?? voicing.m
字號:
% MATLAB SIMULATION OF FS-1015 LPC-10e
% COPYRIGHT (C) 1996-99 ANDREAS SPANIAS and TED PAINTER
%
% This Copyright applies only to this particular MATLAB implementation
% of the LPC-10e coder. The MATLAB software is intended only for educational
% purposes. No other use is intended or authorized. This is not a public
% domain program and unauthorized distribution to individuals or networks
% is prohibited. Be aware that use of the standard in any form is goverened
% by rules of the US DoD.
% This program is free software. It is distributed in the hope that it will
% be useful, but WITHOUT ANY WARRANTY; without even the implied warranty of
% MERCHANTABILITY or FITNESS FOR A PARTICULAR PURPOSE. There is no commitment
% or even implied commitment on behalf of Andreas Spanias or Ted Painter
% for maintenance or support of this code.
%
% MATLAB is trademark of The Mathworks Inc
%
% ALL DERIVATIVE WORKS MUST INCLUDE THIS COPYRIGHT NOTICE.
%
% ******************************************************************************
% VOICING
%
% PORTED TO MATLAB FROM LPC-55 C RELEASE
% 3-8-94
%
% ******************************************************************************
%
% DESCRIPTION
%
% Voicing Detection (VOICIN) makes voicing decisions for each half
% frame of input speech.
%
% DESIGN NOTES
%
% Tentative voicing decisions are made two frames
% in the future (2F) for each half frame. These decisions are carried
% through one frame in the future (1F) to the present (P) frame where
% they are examined and smoothed, resulting in the final voicing
% decisions for each half frame.
%
% The voicing parameter (signal measurement) column vector (VALUE)

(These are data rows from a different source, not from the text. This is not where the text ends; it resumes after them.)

(** A complete configuration whose caller supplied its own broadcaster. *)
Definition complete : Config :=
  {| ComponentConfig := componentConfig;
     Client := Some 1;
     InformerFactory := Some {| informers.registered := [nodes] |};
     PodInformer := Some {| informers.Informer := pods |};
     CoreBroadcaster := Some 7;
     EventClient := Some 3;
     Broadcaster := Some (events.Supplied 9) |}.

(** The zero value of [Config]: every interface is nil. *)
Definition zero : Config :=
  {| ComponentConfig := componentConfig;
     Client := None; InformerFactory := None; PodInformer := None;
     CoreBroadcaster := None; EventClient := None; Broadcaster := None |}.

(** [complete] without its pod informer. *)
Definition no_pod_informer : Config :=
  {| ComponentConfig := componentConfig;
     Client := Some 1;
     InformerFactory := Some {| informers.registered := [nodes] |};
     PodInformer := None;
     CoreBroadcaster := Some 7;
     EventClient := Some 3;
     Broadcaster := Some (events.Supplied 9) |}.

(** [complete] without its event client. *)
Definition no_event_client : Config :=
  {| ComponentConfig := componentConfig;
     Client := Some 1;
     InformerFactory := Some {| informers.registered := [nodes] |};
     PodInformer := Some {| informers.Informer := pods |};
     CoreBroadcaster := Some 7;
     EventClient := None;
     Broadcaster := None |}.
(** * OpenClaw Kanban: the task store of [server.js]

    A shallow embedding of the request handlers of [src/server.js]
    (validation, create, update, move, delete, bulk create, clear done,
    list and statistics) together with the properties of the task store
    that follow from the code.

    Conventions of the embedding.
    - A JSON value is a [jsval]; a JavaScript object is a finite map from
      property names to values ([gmap string jsval]).  Reading a property
      returns an [option]: [None] is JavaScript's [undefined].  A property
      written with the value [undefined] is modelled as an absent property
      (both read back as [undefined] and both are dropped by
      [JSON.stringify]).
    - Numbers are the integers ([Z]); text is [string], whose characters are
      bytes, so [trim] and [toLowerCase] are the ASCII ones.
    - A handler is a computation in a state-and-exception monad over the
      [World]: the in-memory [tasks] array, the content of the tasks file,
      the log of broadcast messages, and the counters of the calls made to
      the clock, to the id generator and to the file system.  What those
      calls answer is given by an [Env].  Handlers run to completion one at
      a time. *)

From stdpp Require Import gmap strings list pretty.
From Stdlib Require Import ZArith Lia Sorted Ascii.

#[local] Set Warnings "-register-all".
#[local] Open Scope string_scope.
#[local] Open Scope list_scope.
#[local] Open Scope Z_scope.

(** ** JavaScript values *)

Inductive jsval :=
| JNull
| JBool (b : bool)
| JNum (n : Z)
| JStr (s : string)
| JArr (l : list jsval)
| JObj (m : gmap string jsval).

(** A JavaScript object; [o !! k = None] reads as [o.k === undefined]. *)
Abbreviation obj := (gmap string jsval).

(** What a [throw] carries. *)
Inductive exn :=
| TypeError (msg : string)
| IOError.

Inductive result (A : Type) :=
| Ok (a : A)
| Throw (e : exn).
Arguments Ok {A} a.
Arguments Throw {A} e.

#[global] Instance result_ret : MRet result := fun A a => Ok a.
#[global] Instance result_bind : MBind result := fun A B k r =>
  match r with
  | Ok a => k a
  | Throw e => Throw e
  end.

(** *** Coercions and built-ins used by the server *)

(** [!!v]: everything is truthy except [undefined], [null], [false], [0]
    and the empty string. *)
Definition truthy (v : option jsval) : bool :=
  match v with
  | None | Some JNull => false
  | Some (JBool b) => b
  | Some (JNum n) => negb (n =? 0)%Z
  | Some (JStr s) => negb (String.eqb s "")
  | Some (JArr _) | Some (JObj _) => true
  end.

(** [v || d], the idiom that fills in defaults. *)
Definition or_else (v : option jsval) (d : jsval) : jsval :=
  match v with
  | Some x => if truthy v then x else d
  | None => d
  end.

(** [v !== undefined]. *)
Definition defined (v : option jsval) : bool :=
  match v with Some _ => true | None => false end.

(** [typeof v === 'string']. *)
Definition typeof_string (v : option jsval) : bool :=
  match v with Some (JStr _) => true | _ => false end.

(** [v === s] for a string [s]: strict equality never coerces. *)
Definition strict_eq_str (v : option jsval) (s : string) : bool :=
  match v with Some (JStr x) => String.eqb x s | _ => false end.

(** [arr.includes(v)] for an array [arr] of strings. *)
Definition includes_str (arr : list string) (v : option jsval) : bool :=
  existsb (strict_eq_str v) arr.

(** [Array.isArray(v)]. *)
Definition isArray (v : option jsval) : bool :=
  match v with Some (JArr _) => true | _ => false end.

(** [arr.join(sep)] on strings. *)
Fixpoint join (sep : string) (l : list string) : string :=
  match l with
  | [] => ""
  | [x] => x
  | x :: r => x +:+ sep +:+ join sep r
  end.

(** [ToString]; an array prints its elements separated by commas, with
    [null] printed as nothing (integers print in decimal below 10^21). *)
Fixpoint to_string (v : jsval) : string :=
  match v with
  | JNull => "null"
  | JBool true => "true"
  | JBool false => "false"
  | JNum n => pretty n
  | JStr s => s
  | JArr l =>
      join "," ((fix elems (l : list jsval) : list string :=
                   match l with
                   | [] => []
                   | JNull :: r => "" :: elems r
                   | x :: r => to_string x :: elems r
                   end) l)
  | JObj _ => "[object Object]"
  end.
(** * djmarinara: the buffer control loop, embedded and verified

    A shallow embedding of [src/djmarinara/djmarinara.py] (class
    [djmarinara]) and the properties its specification states about it.

    Modelling conventions.
    - Python [str] is [string] (one-byte characters; [lower], [isdigit]
      and the digit class of [re] are the ASCII ones).
    - Python [int] is [Z].  Python [float] (times, durations, the gas
      tank, throughput ratios, disk fractions) is the exact rational
      [Q]: rounding of binary floating point is not represented.
    - [self] is split in two records: [Config] holds the attributes that
      are assigned once in [__init__], [State] those that are reassigned
      while the program runs.
    - The file system is a finite map from path to file contents.  Files
      of the working directory are keyed by their bare name, files of
      the media directory by [mediapath ++ "/" ++ name]; the working
      directory is assumed not to be the media directory.
    - Everything the program gets from outside (HTTP responses, the
      clock, [random.choice], ffprobe/ffmpeg results, zip contents, disk
      usage, modification times) is an explicit environment argument of
      the function that asks for it.
    - [print] and [time.sleep] append an event to the output of the
      world, so that what the program selected, reported and waited for
      can be stated.
    - A computation returns a value, raises a Python exception, or is
      still looping when the environment script given to it ends
      ([Spin]); [try: ... except:] catches exceptions only. *)

From Stdlib Require Import ZArith QArith Lqa String Ascii List.
From Stdlib Require Import DecimalString DecimalZ DecimalPos DecimalFacts.
From stdpp Require Import gmap strings list sorting.

Local Open Scope Z_scope.
Local Open Scope string_scope.

(** ** Python strings *)

Module Py.

Definition nl : string := String (ascii_of_nat 10) "".

Definition is_digit (c : ascii) : bool :=
  (48 <=? nat_of_ascii c)%nat && (nat_of_ascii c <=? 57)%nat.

Definition is_upper (c : ascii) : bool :=
  (65 <=? nat_of_ascii c)%nat && (nat_of_ascii c <=? 90)%nat.

Definition lower_char (c : ascii) : ascii :=
  if is_upper c then ascii_of_nat (nat_of_ascii c + 32) else c.

(** [s.lower()] *)
Fixpoint lower (s : string) : string :=
  match s with
  | "" => ""
  | String c s' => String (lower_char c) (lower s')
  end.

(** [''.join(filter(str.isdigit, s))] *)
Fixpoint keep_digits (s : string) : string :=
  match s with
  | "" => ""
  | String c s' => if is_digit c then String c (keep_digits s') else keep_digits s'
  end.

Fixpoint all_digits (s : string) : bool :=
  match s with
  | "" => true
  | String c s' => is_digit c && all_digits s'
  end.

Fixpoint no_digits (s : string) : bool :=
  match s with
  | "" => true
  | String c s' => negb (is_digit c) && no_digits s'
  end.

(** [s.isdigit()]: false on the empty string *)
Definition isdigit (s : string) : bool :=
  match s with
  | "" => false
  | _ => all_digits s
  end.

(** [int(s)] on the strings the program passes to it, which are made of
    decimal digits only; the empty string is a [ValueError] ([None]). *)
Definition int (s : string) : option Z :=
  if isdigit s then Z.of_uint <$> NilEmpty.uint_of_string s else None.

(** [str(n)] for an [int] *)
Definition str (n : Z) : string := NilZero.string_of_int (Z.to_int n).

(** [s.endswith(suf)] *)
Definition endswith (s suf : string) : bool :=
  String.prefix (String.rev suf) (String.rev s).

(** [s.startswith(pre)] *)
Definition startswith (s pre : string) : bool := String.prefix pre s.

(** [s.split(sep)] for a non-empty separator: pieces between the
    non-overlapping occurrences of [sep], scanned from the left. *)
Fixpoint split_go (sep : string) (skip : nat) (cur s : string) : list string :=
  match s with
  | "" => [cur]
  | String c s' =>
      match skip with
      | S k => split_go sep k cur s'
      | O =>
          if String.prefix sep s
          then cur :: split_go sep (String.length sep - 1) "" s'
          else split_go sep 0 (cur +:+ String c "") s'
      end
  end.

Definition split (sep s : string) : list string := split_go sep 0 "" s.

(** [l[-1]] on the result of a [split], which is never empty *)
Definition last (l : list string) : string := List.last l "".

(** [s.replace(a, b)] for single characters *)
Fixpoint replace_char (a b : ascii) (s : string) : string :=
  match s with
  | "" => ""
  | String c s' => String (if Ascii.eqb c a then b else c) (replace_char a b s')
  end.

Fixpoint contains_char (a : ascii) (s : string) : bool :=
  match s with
  | "" => false
  | String c s' => Ascii.eqb c a || contains_char a s'
  end.

(** [x in l] for a list of strings *)
Definition inb (x : string) (l : list string) : bool :=
  bool_decide (x ∈ l).

End Py.

(** ** Natural order of file names: [atoi], [naturalKeys] *)

(** An element of a sort key: [atoi] returns an [int] or a [str]. *)
Inductive KeyElt : Type :=
  | KInt (n : Z)
  | KStr (s : string).

#[global] Instance KeyElt_eq_dec : EqDecision KeyElt.
Proof. solve_decision. Defined.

% is based on a rectangular window of speech samples determined by the
% window placement algorithm. The voicing parameter vector contains the
% AMDF windowed maximum-to-minimum ratio, the zero crossing rate, energy
% measures, reflection coefficients, and prediction gains. The voicing
% window is placed to avoid contamination of the voicing parameter vector
% with speech onsets.
%
% The input signal is then classified as unvoiced (including
% silence) or voiced. This decision is made by a linear discriminant
% function consisting of a dot product of the voicing decision
% coefficient (VDC) row vector with the measurement column vector
% (VALUE). The VDC vector is 2-dimensional, each row vector is optimized
% for a particular signal-to-noise ratio (SNR). So, before the dot
% product is performed, the SNR is estimated to select the appropriate
% VDC vector.
%
% The smoothing algorithm is a modified median smoother. The
% voicing discriminant function is used by the smoother to determine how
% strongly voiced or unvoiced a signal is. The smoothing is further
% modified if a speech onset and a voicing decision transition occur
% within one half frame. In this case, the voicing decision transition
% is extended to the speech onset. For transmission purposes, there are
% constraints on the duration and transition of voicing decisions. The
% smoother takes these constraints into account.
%
% Finally, the energy estimates are updated along with the dither
% threshold used to calculate the zero crossing rate (ZC).
%
% VARIABLES
%
% INPUTS
% vwin - Voicing window limits
% inbuf - Input speech buffer
% lpbuf - Low-pass filtered speech buffer
% half - Present analysis half frame number
% minamd - Minimum value of the AMDF
% maxamd - Maximum value of the AMDF
% mintau - Pointer to the lag of the minimum AMDF value
% ivrc - Inverse filter's RC's
% obound - Onset boundary descriptions
%
% OUTPUT
% voibuf - Buffer of voicing decisions
%
% INTERNAL
% qs - Ratio of preemphasized to full-band energies
% rc1 - First reflection coefficient
% ar_b - Product of the causal forward and reverse pitch
% prediction gains
% ar_f - Product of the noncausal forward and rev. pitch
% prediction gains
% zc - Zero crossing rate
% dither - Zero crossing threshold level
% maxmin - AMDF's 1 octave windowed maximum-to-minimum ratio
% minptr - Location of minimum AMDF value
% nvdc - Number of elements in each VDC vector
% nvdcl - Number of VDC vectors
% vdcl - SNR values corresponding to the set of VDC's
% vdc - 2-D voicing decision coefficient vector
% value - Voicing Parameters
% voice - History of LDA results
% lbe - Ratio of low-band instantaneous to average energies
% fbe - Ratio of full-band instantaneous to average energies
% lbve - Low band voiced energy
% lbue - Low band unvoiced energy
% fbve - Full band voiced energy
% fbue - Full band unvoiced energy
% ofbue - Previous full-band unvoiced energy
% olbue - Previous low-band unvoiced energy
% ref - Reference energy for initialization and DITHER
% threshold
% snr - Estimate of signal-to-noise ratio
% snr2 - Estimate of low-band signal-to-noise ratio
% snrl - SNR level number
% ot - Onset transition present
% vstate - Decimal interpretation of binary voicing classifications
%
% ******************************************************************************
function voibuf = voicing( vwin, inbuf, lpbuf, half, minamd, maxamd,...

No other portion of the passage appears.